# EXERCISE:
Go through the data below and copy each line where the word "selectedTxNetworkIndex" occurs.
━━━ THE DATA
Lemma absdiff_rgb_sym a b : absdiff_rgb a b = absdiff_rgb b a.
Proof.
  destruct a as [[r1 g1] b1], b as [[r2 g2] b2]. unfold absdiff_rgb.
  by rw (absdiff_sym r1) (absdiff_sym g1) (absdiff_sym b1).
Qed.

Lemma absdiff_rgba_sym a b : absdiff_rgba a b = absdiff_rgba b a.
Proof.
  destruct a as [[[r1 g1] b1] a1], b as [[[r2 g2] b2] a2]. unfold absdiff_rgba.
  by rw (absdiff_sym r1) (absdiff_sym g1) (absdiff_sym b1) (absdiff_sym a1).
Qed.

Lemma absdiff_rgba_same c : drop_alpha (absdiff_rgba c c) = (0, 0, 0).
Proof.
  destruct c as [[[r g] b] a]. unfold absdiff_rgba, absdiff, drop_alpha.
  by rw !Z.sub_diag.
Qed.

(** The difference image has the size of the rectangle common to its
    operands. *)
Lemma difference_size a b d :
  difference a b = Some d →
  size_of d = (Nat.min (size_of a).1 (size_of b).1, Nat.min (size_of a).2 (size_of b).2).
Proof. destruct a, b; intros [= <-]; done. Qed.

Lemma convert_L_size im :
  (width (convert_L im), height (convert_L im)) = size_of im.
Proof. by destruct im. Qed.

Lemma score_of_diff_le diff :
  score_of_diff diff ≤ Z.of_nat (size_of diff).2 * Z.of_nat (size_of diff).1.
Proof.
  rw score_of_diff_zero_count -(convert_L_size diff) /=.
  pose proof (count_zero_nonzero (convert_L diff)). nia.
Qed.

Lemma score_of_diff_sym a b d d' :
  difference a b = Some d → difference b a = Some d' →
  score_of_diff d = score_of_diff d'.
Proof.
  unfold score_of_diff.
  destruct a as [r1 | r1 | r1], b as [r2 | r2 | r2]; intros [= <-] [= <-]; simpl.
  - rw (Nat.min_comm (height r1)) (Nat.min_comm (width r1)). do 2 f_equal.
    apply count_nonzero_ext; simpl; [lia | lia |]. intros x y. apply absdiff_sym.
  - rw (Nat.min_comm (height r1)) (Nat.min_comm (width r1)). do 2 f_equal.
    apply count_nonzero_ext; simpl; [lia | lia |]. intros x y.
    by rw absdiff_rgb_sym.
  - rw (Nat.min_comm (height r1)) (Nat.min_comm (width r1)). do 2 f_equal.
    apply count_nonzero_ext; simpl; [lia | lia |]. intros x y.
    by rw absdiff_rgba_sym.
Qed.

Lemma score_of_diff_same a :
  ∃ d, difference a a = Some d ∧
       score_of_diff d = Z.of_nat (size_of a).2 * Z.of_nat (size_of a).1.
Proof.
  unfold score_of_diff. destruct a as [r | r | r]; eexists; (split; [done |]); simpl.
  - rw count_nonzero_all_zero /=; [rw !Nat.min_id; lia |].
    intros x y. unfold absdiff. lia.
  - rw count_nonzero_all_zero /=; [rw !Nat.min_id; lia |].
    intros x y. by rw absdiff_rgb_same.
  - rw count_nonzero_all_zero /=; [rw !Nat.min_id; lia |].
    intros x y. by rw absdiff_rgba_same.
Qed.

Lemma normalize_same_shape e a b :
  size_of a = size_of b → mode_of a = mode_of b → normalize e a b = Some b.
Proof. intros Hs Hm. unfold normalize. rw decide_False //. tauto. Qed.

(** The fixed-point luma of a difference vanishes exactly below half a
    unit of the 16.16 scale. *)
Lemma luma_positive (r g b : Z) :
  luma (r, g, b) > 0 ↔ 32768 ≤ r * 19595 + g * 38470 + b * 7471.
Proof.
  unfold luma. rw Z.shiftr_div_pow2 //.
  change (2 ^ 16) with 65536.
  pose proof (Z.div_mod (r * 19595 + g * 38470 + b * 7471 + 32768) 65536 ltac:(done)).
  pose proof (Z.mod_pos_bound (r * 19595 + g * 38470 + b * 7471 + 32768) 65536
                ltac:(done)).
  lia.
Qed.
Lemma issue_txSqn_skips_zero_witness :
  exists st1 c',
    issue_txSqn st_a = (Some tt, st1)
    /\ selectedTxNetworkIndex st1 = selectedTxNetworkIndex st_a
    /\ networkConfigs st1 !! selectedTxNetworkIndex st_a = Some c'
    /\ txSqn c' <> 0 /\ 1 <= txSqn c' <= 2 ^ 32 - 1
    /\ (txSqn cfg_a < 2 ^ 32 - 1 -> txSqn c' = txSqn cfg_a + 1)
    /\ (txSqn cfg_a = 2 ^ 32 - 1 -> txSqn c' = 1)
    /\ id c' = id cfg_a /\ key c' = key cfg_a /\ headerKey c' = headerKey cfg_a
    /\ networkConfigs (SetXBAssignedPacket [5] 0x10 [1; 2; 3] st_a).2
         !! selectedTxNetworkIndex st_a = Some c'.
Proof.
  apply (issue_txSqn_skips_zero st_a cfg_a [5] [1; 2; 3] 0x10);
    [reflexivity | unfold cfg_a; simpl; lia | reflexivity].
Defined.

End Sequence.

(** ** The header nonce *)

Section HeaderNonce.

Import BleXim Samples.

Lemma fill_headerNonce_prefix (k : nat) (pm : list Z) :
  (k <= 13)%nat -> (k <= length pm)%nat ->
  foldl (fun headerNonce i =>
           hn ← headerNonce;
           x ← item pm (Z.of_nat i);
           Py.set_item hn (Z.of_nat i) x)
        (Some (Py.repeat 0 NONCE_LENGTH)) (seq 0 k)
  = Some (take k pm ++ replicate (13 - k) 0).
Proof.
  induction k as [|k IH]; intros Hk Hlen; [reflexivity|].
  rewrite seq_S, foldl_snoc, IH by lia. cbn [plus mbind option_bind].
  destruct (lookup_lt_is_Some_2 pm k ltac:(lia)) as [x Hx].
  unfold item. rewrite (proj2 (Z.ltb_ge _ _)) by lia. rewrite Nat2Z.id, Hx.
  cbn [mbind option_bind]. unfold Py.set_item, Py.len.
  rewrite length_app, length_take, length_replicate.
  rewrite (proj2 (Z.leb_le _ _)) by lia. rewrite (proj2 (Z.ltb_lt _ _)) by lia.
  cbn [andb]. rewrite Nat2Z.id. f_equal.
  rewrite (take_S_r pm k x Hx).
  replace (13 - k)%nat with (S (13 - S k)) by lia. cbn [replicate].
  rewrite insert_app_r_alt by (rewrite length_take; lia).
  rewrite length_take. replace (k - k `min` length pm)%nat with 0%nat by lia.
  cbn. now rewrite <- app_assoc.
Qed.

Lemma fill_headerNonce_spec (pm : list Z) :
  fill_headerNonce (Z.min NONCE_LENGTH (Py.len pm)) pm = Some (header_nonce_of pm).
Proof.
  unfold fill_headerNonce, header_nonce_of, NONCE_LENGTH, Py.len.
  rewrite fill_headerNonce_prefix by lia. f_equal.
  destruct (le_lt_dec 13 (length pm)) as [Hge|Hlt].
  - replace (Z.to_nat (13 `min` Z.of_nat (length pm))) with 13%nat by lia.
    rewrite take_app_le by lia. cbn [Nat.sub replicate]. now rewrite app_nil_r.
  - replace (Z.to_nat (13 `min` Z.of_nat (length pm))) with (length pm) by lia.
    rewrite firstn_all, take_app_ge by lia. f_equal.
    rewrite take_replicate. f_equal. lia.
Qed.

Lemma header_nonce_of_length pm : length (header_nonce_of pm) = 13%nat.
Proof.
  unfold header_nonce_of. rewrite length_take, length_app, length_replicate. lia.
Qed.

End HeaderNonce.

(** ** Decryption on receive *)

Section Receive.

Import BleXim Samples.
━━━━━━
# WORKED SOLUTION:
    /\ selectedTxNetworkIndex st1 = selectedTxNetworkIndex st_a
    /\ networkConfigs st1 !! selectedTxNetworkIndex st_a = Some c'
         !! selectedTxNetworkIndex st_a = Some c'.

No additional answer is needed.